- [GOAL OF THE EXERCISE]
Work through the data and report how many lines include the string "Belo", giving the number alone.

(Stored data entries)
....

(** C1 fails as stated: at distance 0 the car emission is 0 and every
    entry has the percentage NaN. *)
Lemma calculateAllModes_zero_distance :
  is_zero (calculateEmission pos_zero "car") = true /\
  map percentageVsCar (calculateAllModes pos_zero) = [NaN; NaN; NaN; NaN].
Proof. split; reflexivity. Qed.

Lemma calculateAllModes_zero_baseline_witness :
  is_zero (calculateEmission (decimal 1 2) "car") = true /\
  Forall percentage_at_zero_baseline (calculateAllModes (decimal 1 2)).
Proof.
  split; [reflexivity|]. apply calculateAllModes_zero_baseline. reflexivity.
Defined.

(** C2, on the code.  The name "toString" has no entry in the registry,
    "Salvador" has one, and [findDistance] of the two returns a number,
    not [null]: the lookup [ROUTES_DATA[origin]] finds the member the
    registry object inherits from [Object.prototype]. *)
Theorem findDistance_inherited_name M :
  own_property ROUTES_DATA "toString" = None /\
  own_property ROUTES_DATA "Salvador" <> None /\
  exists n, findDistance M "toString" "Salvador" = VNumber n.
Proof.
  split; [reflexivity|]. split; [discriminate|].
  eexists. reflexivity.
Qed.

(** C4.  For every two registered cities A and B, [findDistance(A, B)]
    equals [findDistance(B, A)], and [findDistance(A, A)] is 0.  The
    engine's [Math] library is taken with an odd sine, [sin(+0) = +0],
    [atan2(+0, 1) = +0] and a cosine that returns a binary64 value of
    magnitude at most 1 on finite arguments. *)
Theorem findDistance_symmetric M :
  (forall x, Math_sin M (fneg x) = fneg (Math_sin M x)) ->
  Math_sin M pos_zero = pos_zero ->
  Math_atan2 M pos_zero one = pos_zero ->
  (forall x, is_finite x = true ->
     well_formed (Math_cos M x) = true /\ fleb (SFabs (Math_cos M x)) one = true) ->
  forall A B, registered A -> registered B ->
  findDistance M A B = findDistance M B A /\
  findDistance M A A = VNumber pos_zero.
Proof.
  intros Hodd Hsin Hatan Hcos A B RA RB.
  destruct (registered_coords A RA) as (latA & lngA & HA & FA & FA' & FA'').
  destruct (registered_coords B RB) as (latB & lngB & HB & _).
  rewrite (findDistance_registered M A B _ _ _ _ HA HB).
  rewrite (findDistance_registered M B A _ _ _ _ HB HA).
  rewrite (findDistance_registered M A A _ _ _ _ HA HA).
  split.
  - now rewrite (haversineDistance_sym M Hodd latA lngA latB lngB).
  - now rewrite (haversineDistance_same M Hsin Hatan Hcos latA lngA FA FA' FA'').
Qed.

Lemma findDistance_symmetric_witness :
  findDistance small_angle "Santos" "Recife" =
    findDistance small_angle "Recife" "Santos" /\
  findDistance small_angle "Santos" "Santos" = VNumber pos_zero.
Proof.
  apply (findDistance_symmetric small_angle).
  - intros x. reflexivity.
  - reflexivity.
  - reflexivity.
  - intros x _. split; reflexivity.
  - unfold registered. cbn. tauto.
  - unfold registered. cbn. tauto.
Defined.

(** C5, as amended.  For every finite distance > 0, [calculateAllModes]
    returns its entries sorted ascending by emission, no entry of a
    zero-factor mode stands behind an entry of a non-zero factor, and two
    entries of equal emission stand in the order of the mode
    enumeration. *)
Theorem calculateAllModes_ranking d :
  well_formed d = true -> is_finite d = true -> fgtb d pos_zero = true ->
  StronglySorted emission_le (calculateAllModes d) /\
  ForallOrdPairs zero_factor_first (calculateAllModes d) /\
  ForallOrdPairs tie_in_order (calculateAllModes d).
Proof.
  intros W F G.
  assert (P := posfin_of_positive d W F G).
  assert (EB := emission_bicycle d P).
  assert (NC : nonneg (calculateEmission d "car") = true)
    by (apply emission_nonneg; cbn; auto).
  assert (NU : nonneg (calculateEmission d "bus") = true)
    by (apply emission_nonneg; cbn; auto).
  assert (NT : nonneg (calculateEmission d "truck") = true)
    by (apply emission_nonneg; cbn; auto).
  assert (L1 := emission_bus_le_car d P). assert (L2 := emission_car_le_truck d P).
  assert (L3 : fleb (calculateEmission d "bus") (calculateEmission d "truck") = true)
    by (apply (leb_trans _ (calculateEmission d "car")); auto).
  assert (Z : forall x, nonneg x = true -> fleb (calculateEmission d "bicycle") x = true).
  { intros x Hx. rewrite EB. now apply leb_zero_l. }
  assert (ZF : forall m, zero_factor_first (entry d "bicycle") (entry d m)).
  { intros m _. reflexivity. }
  assert (NZ : forall a m, In m ["car"; "bus"; "truck"] ->
                 zero_factor_first (entry d a) (entry d m)).
  { intros a m Hm H. exfalso. cbn [In] in Hm.
    destruct Hm as [<-|[<-|[<-|[]]]]; discriminate H. }
  destruct (ranking d P) as [[-> LT]|[-> LE]].
  - split; [|split].
    + apply StronglySorted4; unfold emission_le; cbn [entry emission]; auto.
    + apply FOP4; auto; apply NZ; cbn; auto.
    + apply FOP4; unfold tie_in_order; cbn [entry emission mode];
        try (intros _; apply Nat.ltb_lt; reflexivity).
      intros H. rewrite (ltb_not_eqb _ _ LT) in H. discriminate H.
  - split; [|split].
    + apply StronglySorted4; unfold emission_le; cbn [entry emission]; auto.
    + apply FOP4; auto; apply NZ; cbn; auto.
    + apply FOP4; unfold tie_in_order; cbn [entry emission mode];
        intros _; apply Nat.ltb_lt; reflexivity.
Qed.

(** C5 fails as stated: the distance Infinity is > 0, the emission of the
    zero-factor mode is then NaN, and the entries are not sorted. *)
Lemma calculateAllModes_infinite_distance :
  fgtb pos_infinity pos_zero = true /\
  ~ StronglySorted emission_le (calculateAllModes pos_infinity).
Proof.
  split; [reflexivity|]. intros H.
  change (calculateAllModes pos_infinity) with
    [entry pos_infinity "bicycle"; entry pos_infinity "car";
     entry pos_infinity "bus"; entry pos_infinity "truck"] in H.
  inversion H as [|a l _ HF]; subst. inversion HF as [|b l' Hab _]; subst.
  discriminate Hab.
Qed.

Lemma calculateAllModes_ranking_witness :
  StronglySorted emission_le (calculateAllModes (decimal 100 0)) /\
  ForallOrdPairs zero_factor_first (calculateAllModes (decimal 100 0)) /\
  ForallOrdPairs tie_in_order (calculateAllModes (decimal 100 0)).
Proof. apply (calculateAllModes_ranking (decimal 100 0)); reflexivity. Defined.

(** C6, on the code.  [getAllCities] returns all the registered names,
    sorted by UTF-16 code units, which is not alphabetical order: "Belém"
    comes after "Belo Horizonte" and "São Paulo" after "Sorocaba". *)
Theorem getAllCities_code_unit_order :
  Permutation (Object_keys ROUTES_DATA) getAllCities /\
  sortedb string_leb getAllCities = true /\
  sortedb alphabetical_leb getAllCities = false /\
  alphabetical_leb "Belo Horizonte" "Belém" = false /\
  alphabetical_leb "Sorocaba" "São Paulo" = false.
Proof.
  split; [apply Array_sort_strings_perm|].
  repeat split; vm_compute; reflexivity.
Qed.



(** C8 fails as stated: 11.999 < 12, the baseline 12 is not zero, and
    [savedKg] is 0, not > 0. *)
Lemma calculateSavings_small_difference :
  fltb (decimal 11999 3) (decimal 12 0) = true /\
  is_zero (decimal 12 0) = false /\
  savedKg (calculateSavings (decimal 11999 3) (decimal 12 0)) = pos_zero /\
  fgtb (savedKg (calculateSavings (decimal 11999 3) (decimal 12 0))) pos_zero = false.
Proof. repeat split. Qed.

(** C9.  For every distance and every mode string that has no entry in
    the emission-factor table, [calculateEmission] returns NaN. *)
Theorem calculateEmission_unknown_mode d mode :
  own_property CONFIG.EMISSION_FACTORS mode = None ->
  calculateEmission d mode = NaN.
Proof.
  intros H. unfold calculateEmission, get. rewrite H.
  destruct (inherited mode); cbn [ToNumber]; rewrite fmul_NaN_r; reflexivity.
Qed.

Lemma calculateEmission_unknown_mode_witness :
  calculateEmission (decimal 100 0) "plane" = NaN /\
  calculateEmission (decimal 100 0) "valueOf" = NaN.
Proof.
  split; apply calculateEmission_unknown_mode; reflexivity.
Defined.

End Statements.

(** * Part V: further properties of the calculator *)

Section OrderFacts.
Local Open Scope string_scope.
Local Open Scope Z_scope.

Lemma nonneg_le_zero x z :
  nonneg x = true -> is_zero z = true -> fleb x z = true -> is_zero x = true.
Proof.
  intros N Z L. destruct z as [sz| | |]; try discriminate Z.
  destruct x as [s|[]| |[] m e]; try discriminate N; try discriminate L; reflexivity.
Qed.

Lemma ge_nonneg a b :
  nonneg a = true -> well_formed b = true -> fleb a b = true -> nonneg b = true.
Proof.
  intros N W L.
  destruct b as [sb|[]| |[] mb eb]; try reflexivity; try exact W;
    destruct a as [sa|[]| |[] ma ea]; try discriminate N; discriminate L.
Qed.

Lemma le_finite a b :
  nonneg a = true -> fleb a b = true -> is_finite b = true -> is_finite a = true.
Proof.
  intros N L F.
  destruct a as [sa|[]| |[] ma ea]; try discriminate N; try reflexivity;
    destruct b as [sb|[]| |[] mb eb]; try discriminate F; discriminate L.
Qed.

Lemma ge_zero_leb x : nonneg x = true -> fleb pos_zero x = true.
Proof. intros N. now apply leb_zero_l. Qed.

Lemma gt_zero_of_ge a x :
  posfin a = true -> nonneg x = true -> fleb a x = true -> fgtb x pos_zero = true.
Proof.
  intros P N L. nonneg_cases a.
  destruct x as [s|[]| |[] m' e']; try discriminate N; try discriminate L; reflexivity.
Qed.

Lemma is_zero_nonneg x : is_zero x = true -> nonneg x = true.
Proof. destruct x; try discriminate; reflexivity. Qed.

Lemma fmul_zero_r d :
  is_finite d = true -> is_nan d = false -> is_zero (fmul d pos_zero) = true.
Proof. destruct d as [s|s| |s m e]; try discriminate; reflexivity. Qed.

Lemma round2_zero x : is_zero x = true -> is_zero (round2 x) = true.
Proof. destruct x as [[]| | |]; try discriminate; reflexivity. Qed.

Lemma factor_cases mode :
  In mode (Object_keys CONFIG.EMISSION_FACTORS) ->
  factor mode = pos_zero \/ posfin (factor mode) = true.
Proof.
  cbn [Object_keys map fst CONFIG.EMISSION_FACTORS In].
  intros [<-|[<-|[<-|[<-|[]]]]]; [left|right..]; reflexivity.
Qed.

Lemma emission_nonneg_any d mode :
  In mode (Object_keys CONFIG.EMISSION_FACTORS) ->
  nonneg d = true -> is_finite d = true ->
  nonneg (calculateEmission d mode) = true.
Proof.
  intros Hm N F. rewrite calculateEmission_factor.
  destruct (factor_cases mode Hm) as [->|P].
  - apply is_zero_nonneg, round2_zero, fmul_zero_r; [exact F|].
    destruct d; try discriminate; reflexivity.
  - apply round2_nonneg, mul_nonneg; assumption.
Qed.

Lemma emission_mono d1 d2 mode :
  In mode (Object_keys CONFIG.EMISSION_FACTORS) ->
  nonneg d1 = true -> nonneg d2 = true -> is_finite d2 = true ->
  fleb d1 d2 = true ->
  fleb (calculateEmission d1 mode) (calculateEmission d2 mode) = true.
Proof.
  intros Hm N1 N2 F2 L.
  assert (F1 := le_finite _ _ N1 L F2).
  assert (E2 := emission_nonneg_any d2 mode Hm N2 F2).
  rewrite calculateEmission_factor in *.
  destruct (factor_cases mode Hm) as [->|P].
  - apply leb_zero_l; [|exact E2].
    apply round2_zero, fmul_zero_r; [exact F1|].
    destruct d1; try discriminate; reflexivity.
  - apply round2_mono; try (apply mul_nonneg; assumption).
    now apply mul_mono.
Qed.

End OrderFacts.

Section CalculatorProperties.
Local Open Scope string_scope.
Local Open Scope Z_scope.

(** X1.  For every transport mode of the table, the emission of a finite
    distance >= 0 is a number >= 0, and a longer distance never has a
    smaller emission. *)
Theorem calculateEmission_monotone d1 d2 mode :
  In mode (Object_keys CONFIG.EMISSION_FACTORS) ->
  well_formed d1 = true -> well_formed d2 = true -> is_finite d2 = true ->
  fleb pos_zero d1 = true -> fleb d1 d2 = true ->
  fleb pos_zero (calculateEmission d1 mode) = true /\
  fleb (calculateEmission d1 mode) (calculateEmission d2 mode) = true.
Proof.
  intros Hm W1 W2 F2 G L.
  assert (N1 := nonneg_of_ge_zero d1 W1 G).
  assert (N2 := ge_nonneg d1 d2 N1 W2 L).
  split.
  - apply ge_zero_leb, emission_nonneg_any; try assumption.
    exact (le_finite _ _ N1 L F2).
  - now apply emission_mono.
Qed.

....

- [RESULT FOR THIS EXERCISE]
2